As does typing for others – though not for all. I read, recently, that Cormac McCarthy is selling his beloved Olivetti typewriter, on which he has typed every book he has ever written. Purchased in 1963 for a mere $59, it is expected to raise between $15,000 and $20,000 at auction, all proceeds going to a scientific research institute.
My own switch to the typewriter as a means of producing my books was forced upon me. It was circa 1982 when my first book was accepted by a publisher, who wished to make two books of the single manuscript. Naturally, the whole thing had to be re-drafted and, as I had a deadline to meet, long hand would not suffice. So for a couple of weeks I sat upstairs in my small office-bedroom typing the first draft (which I then proofed and edited in the evening) and a paid typist sat at my dining table typing the final draft which was then presented to the publisher.
CUTTING AND PASTING
Having worked as secretary to the American novelist Paul Gallico for a while in my younger days, I was well-used to this procedure. I took dictation from him in shorthand – sometimes sitting in his library-office, sometimes following him around his mimosa-scented hillside garden, and once, even from alongside his four-poster bed when he was laid low with phlebitis. I would transcribe my shorthand notes later, on a huge Imperial typewriter, and the resulting manuscript would then be heavily edited by him, and re-typed by me!
Once the switch was made with my own creative writing, I never looked back. But there was, still, the laborious business of editing. And, of course, the typos! Quite literally, I used to cut and paste, using scissors and glue, to move a bit of narrative – sometimes a whole scene – from one place to another in my manuscript. But unlike the electronic cut and paste facilities of a computer, the text surrounding the moved section and the insert neither contracted nor expanded. Even the addition of a single word might alter the pagination of an entire chapter and need, therefore, to be retyped.

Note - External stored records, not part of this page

Lemma run_with_backend (env : Env) (evs : list LauncherEvent) (st : State)
    (child : nat) :
  AppReady ∉ evs →
  pythonProcess st = Some child →
  filter (λ e, is_kill e = true) (snd (run env evs st)) = [] ∨
  (filter (λ e, is_kill e = true) (snd (run env evs st)) = [KillBackend child] ∧
   ∃ pre post, evs = pre ++ AppQuitting :: post ∧
               ∀ code, BackendClosed code ∉ pre).
Proof.
  revert st. induction evs as [|ev evs IH]; intros st Hno Hp; simpl; [by left|].
  apply not_elem_of_cons in Hno as [Hev Hno].
  destruct ev as [|code| |]; [done|..]; simpl.
  - left.
    destruct (run_without_backend env evs {| pythonProcess := None; next := next st |}
                Hno eq_refl) as [_ H2].
    destruct (run env evs _) as [st2 out2]. simpl in *. done.
  - destruct (IH st Hno Hp) as [H|(H & pre & post & -> & Hpre)];
      destruct (run env _ st) as [st2 out2]; simpl in *.
    + left. rewrite filter_app, H. by case_bool_decide.
    + right. split; [rewrite filter_app, H; by case_bool_decide|].
      exists (AllWindowsClosed :: pre), post. split; [done|].
      intros code [[=]|Hin]%elem_of_cons. by apply (Hpre code).
  - right. rewrite Hp.
    destruct (run_without_backend env evs {| pythonProcess := None; next := next st |}
                Hno eq_refl) as [_ H2].
    destruct (run env evs _) as [st2 out2]. simpl in *.
    split.
    + rewrite filter_cons_True by done. by rewrite H2.
    + exists [], evs. split; [done|]. intros code Hin. by apply elem_of_nil in Hin.
Qed.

COMPUTERS: THE BENEFITS & SHORTCOMINGS
It is said that Dame Beryl Bainbridge still uses an Amstrad. I remember my first foray with word processing. It was shortly after publication of my first book when the switch to typing had been made. I looked into the possibility of buying one of the first computers on the market, which were then priced at about £2,000 – way beyond my pocket. But with the proceeds of my first two books I was able to buy an Amstrad a year or two later and, soon afterwards, my first PC.
‘Cut and paste’ now made eminent sense and transformed the editing process. But the downside was that the location for writing was restricted to the length of a cable from a socket. All those semi-somnolent hours in bed now meant having to emerge from under the duvet, switch on lights and power up the computer – by which time the creative urge had dissipated beyond recall.

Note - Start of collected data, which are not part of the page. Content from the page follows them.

(** ** The module *)

(** [_VOWELS = set("aeiou")] *)
Definition _VOWELS : list ascii := Py.chars "aeiou".

Definition _signature (s : string) : string := Py.join (Py.sorted (Py.chars s)).

(** ** Exceptions, results and the world *)

Inductive exn : Type :=
| FileNotFoundError (msg : string)
| ValueError (msg : string)
| RuntimeError (msg : string)
| AssertionError
| IndexError
| KeyError
| ZeroDivisionError.

Inductive result (A : Type) : Type :=
| Ok (a : A)
| Raise (e : exn).
Arguments Ok {A} a.
Arguments Raise {A} e.

(** The module globals, the word list file beside the module ([None] when
    [sowpods.txt] does not exist, else the lines the file iterator yields)
    and the numbers the random generator is going to draw. *)
Record world : Type := World {
  _ANAGRAM_MAP : option (gmap string (list string));
  _BUCKET_WORDS : option (gmap Z (list string));
  _MIN_LEN : option Z;
  _MAX_LEN : option Z;
  dictionary_file : option (list string);
  random_draws : list nat
}.

(** The module as it is right after import. *)
Definition fresh (file : option (list string)) (draws : list nat) : world :=
  World None None None None file draws.

Definition set_ANAGRAM_MAP (v : option (gmap string (list string))) (σ : world) :=
  World v (_BUCKET_WORDS σ) (_MIN_LEN σ) (_MAX_LEN σ) (dictionary_file σ) (random_draws σ).
Definition set_BUCKET_WORDS (v : option (gmap Z (list string))) (σ : world) :=
  World (_ANAGRAM_MAP σ) v (_MIN_LEN σ) (_MAX_LEN σ) (dictionary_file σ) (random_draws σ).
Definition set_MIN_LEN (v : option Z) (σ : world) :=
  World (_ANAGRAM_MAP σ) (_BUCKET_WORDS σ) v (_MAX_LEN σ) (dictionary_file σ) (random_draws σ).
Definition set_MAX_LEN (v : option Z) (σ : world) :=
  World (_ANAGRAM_MAP σ) (_BUCKET_WORDS σ) (_MIN_LEN σ) v (dictionary_file σ) (random_draws σ).
Definition set_random_draws (v : list nat) (σ : world) :=
  World (_ANAGRAM_MAP σ) (_BUCKET_WORDS σ) (_MIN_LEN σ) (_MAX_LEN σ) (dictionary_file σ) v.

(** A computation runs in a world and leaves a world, also when it raises. *)
Definition M (A : Type) : Type := world → result A * world.

Global Instance M_ret : MRet M := λ A a σ, (Ok a, σ).
Global Instance M_bind : MBind M := λ A B f m σ,
  match m σ with
  | (Ok a, σ') => f a σ'
  | (Raise e, σ') => (Raise e, σ')
  end.

Definition raise {A} (e : exn) : M A := λ σ, (Raise e, σ).
Definition get {A} (field : world → A) : M A := λ σ, (Ok (field σ), σ).
Definition modify (f : world → world) : M () := λ σ, (Ok (), f σ).
Definition lift {A} (r : result A) : M A := λ σ, (r, σ).

(** [for x in l: acc = body(x, acc)] *)
Fixpoint for_each {A S} (l : list A) (acc : S) (body : A → S → M S) : M S :=
  match l with
  | [] => mret acc
  | x :: l' => acc' ← body x acc; for_each l' acc' body
  end.

(** A [for] loop whose body may [return]: [Some v] is the returned value,
    [None] means the loop ran to its end. *)
Fixpoint for_return {A R} (l : list A) (body : A → M (option R)) : M (option R) :=
  match l with
  | [] => mret None
  | x :: l' =>
      r ← body x;
      match r with
      | Some v => mret (Some v)
      | None => for_return l' body
      end
  end.

(** [l[i]] for [i >= 0] *)
Definition getitem {A} (l : list A) (i : nat) : M A :=
  match l !! i with
  | Some a => mret a
  | None => raise IndexError
  end.

(** [l[i], l[j] = l[j], l[i]] with both indices in range *)
Definition swap {A} (i j : nat) (l : list A) : list A :=
  match l !! i, l !! j with
  | Some a, Some b => <[j:=a]> (<[i:=b]> l)
  | _, _ => l
  end.

(** The truth value of [d.get(k)] for a dictionary of lists. *)
Definition truthy {A} (o : option (list A)) : bool :=
  match o with
  | Some (_ :: _) => true
  | _ => false
  end.

(** [d[k].append(x)] on a [defaultdict(list)] *)
Definition dd_append `{Countable K} {A} (d : gmap K (list A)) (k : K) (x : A)
  : gmap K (list A) :=
  <[k := default [] (d !! k) ++ [x]]> d.

(** [d[k]] on a [defaultdict(list)]: a missing key is created. *)
Definition dd_getitem `{Countable K} {A} (d : gmap K (list A)) (k : K)
  : list A * gmap K (list A) :=
  match d !! k with
  | Some v => (v, d)
  | None => ([], <[k := []]> d)
  end.

(** [min(...)] and [max(...)] of a sequence of integers *)
Definition py_min (l : list Z) : M Z :=
  match l with
  | [] => raise (ValueError "min() arg is an empty sequence")
  | x :: l' => mret (foldl Z.min x l')
  end.
Definition py_max (l : list Z) : M Z :=
  match l with
  | [] => raise (ValueError "max() arg is an empty sequence")
  | x :: l' => mret (foldl Z.max x l')
  end.

(** [a // b] *)
Definition floordiv (a b : Z) : M Z :=
  if decide (b = 0) then raise ZeroDivisionError else mret (a / b).

(** *** The [random] module

    [random._randbelow(n)] takes the next draw, reduced to [0..n-1]. *)
Definition randbelow (n : nat) : M nat := λ σ,
  match random_draws σ with
  | [] => (Ok 0%nat, σ)
  | r :: rs => (Ok (r mod n)%nat, set_random_draws rs σ)
  end.

(** [random.shuffle(x)]:
    [for i in reversed(range(1, len(x))): j = randbelow(i + 1); x[i], x[j] = x[j], x[i]] *)
Definition shuffle {A} (x : list A) : M (list A) :=
  for_each (rev (seq 1 (length x - 1))) x
    (λ i x, j ← randbelow (S i); mret (swap i j x)).

(** [random.choice(seq)] *)
Definition choice {A} (s : list A) : M A :=
  match s with
  | [] => raise IndexError
  | _ => i ← randbelow (length s); getitem s i
  end.

(** ** The functions of [anagram.py] *)

Definition is_vowel (ch : ascii) : bool := bool_decide (ch ∈ _VOWELS).

Definition not_found_msg : string :=
  "Required dictionary file not found. This module requires sowpods.txt to be present.".
Definition empty_file_msg : string := "Dictionary file is empty".
Definition no_buckets_msg : string := "No words available to create difficulty buckets".
Definition not_initialized_msg : string := "Dictionary not initialized".
Definition bad_difficulty_msg : string := "difficulty must be an int from 1 to 5".
Definition no_vowels_msg : string :=
  "No words with vowels in this difficulty bucket; cannot generate unsolvable puzzle".
Definition exhausted_msg : string :=
  "Failed to generate an unsolvable puzzle: all vowel mutations for this difficulty level are valid dictionary words".

(** The body of the loop over the lines of the file. *)
Definition load_line (words : list string) (line : string) : list string :=
  let w := Py.strip line in
  if decide (w = EmptyString) then words else words ++ [Py.lower w].

Definition _load_words : M (list string) :=
  file ← get dictionary_file;
  match file with
  | None => raise (FileNotFoundError not_found_msg)
  | Some lines =>
      let words := foldl load_line [] lines in
      match words with
      | [] => raise (ValueError empty_file_msg)
      | _ => mret words
      end
  end.

Definition _difficulty_for_length (length : Z) : M Z :=
  min_len ← get _MIN_LEN;
  max_len ← get _MAX_LEN;
  match min_len, max_len with
  | Some min_len, Some max_len =>
      if decide (max_len = min_len) then mret 3
      else
        let span := (max_len - min_len) + 1 in
        idx ← floordiv ((length - min_len) * 5) span;
        mret (Z.max 1 (Z.min 5 (idx + 1)))
  | _, _ => raise (RuntimeError not_initialized_msg)
  end.

(** The inner loop of the fallback fill: the first non-empty bucket at
    distance [delta], the one below before the one above. *)
Fixpoint find_nearest (bucket_words : gmap Z (list string)) (d : Z)
    (deltas : list Z) : option Z :=
  match deltas with
  | [] => None
  | delta :: deltas' =>
      if truthy (bucket_words !! (d - delta)) then Some (d - delta)
      else if truthy (bucket_words !! (d + delta)) then Some (d + delta)
      else find_nearest bucket_words d deltas'
  end.

(** The body of [for d in range(1, 6)]. *)
Definition fill_bucket (d : Z) (bucket_words : gmap Z (list string))
  : M (gmap Z (list string)) :=
  if truthy (bucket_words !! d) then mret bucket_words
  else
    match find_nearest bucket_words d [1; 2; 3; 4] with
    | None => raise (RuntimeError no_buckets_msg)
    | Some nearest =>
        let '(v, bucket_words) := dd_getitem bucket_words nearest in
        mret (<[d := v]> bucket_words)
    end.

(** The body of [for w in words]. *)
Definition index_word (w : string)
    (maps : gmap string (list string) * gmap Z (list string))
  : M (gmap string (list string) * gmap Z (list string)) :=
  let sig := _signature w in
  let anagram_map := dd_append maps.1 sig w in
  d ← _difficulty_for_length (Py.len w);
  mret (anagram_map, dd_append maps.2 d w).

Speaking of which, there are those who believe that looking at a screen as you write stems the flow of creativity. It’s true that watching words appear on your monitor certainly induces left brain thinking which urges a response from the editorial faculties rather than the creative. The answer, I’m told, is to switch off the screen. I have yet to try it – but if you’ve done so and found that it works, do drop me a line: I’d love to hear from you.
In the meantime, my preferred means and method of writing are on my laptop with my feet up on the sofa in the lounge. Sounds rather like a game of Cluedo, doesn’t it? But I haven’t yet had to take the dagger or the revolver to either myself (when the writing doesn’t go well) nor to my husband when he pops in and out keeping me supplied with coffees and teas. In the end, it doesn't take an Hercule Poirot to make us realise that the only thing that matters is that wherever, whenever and by whatever means, we keep on writing!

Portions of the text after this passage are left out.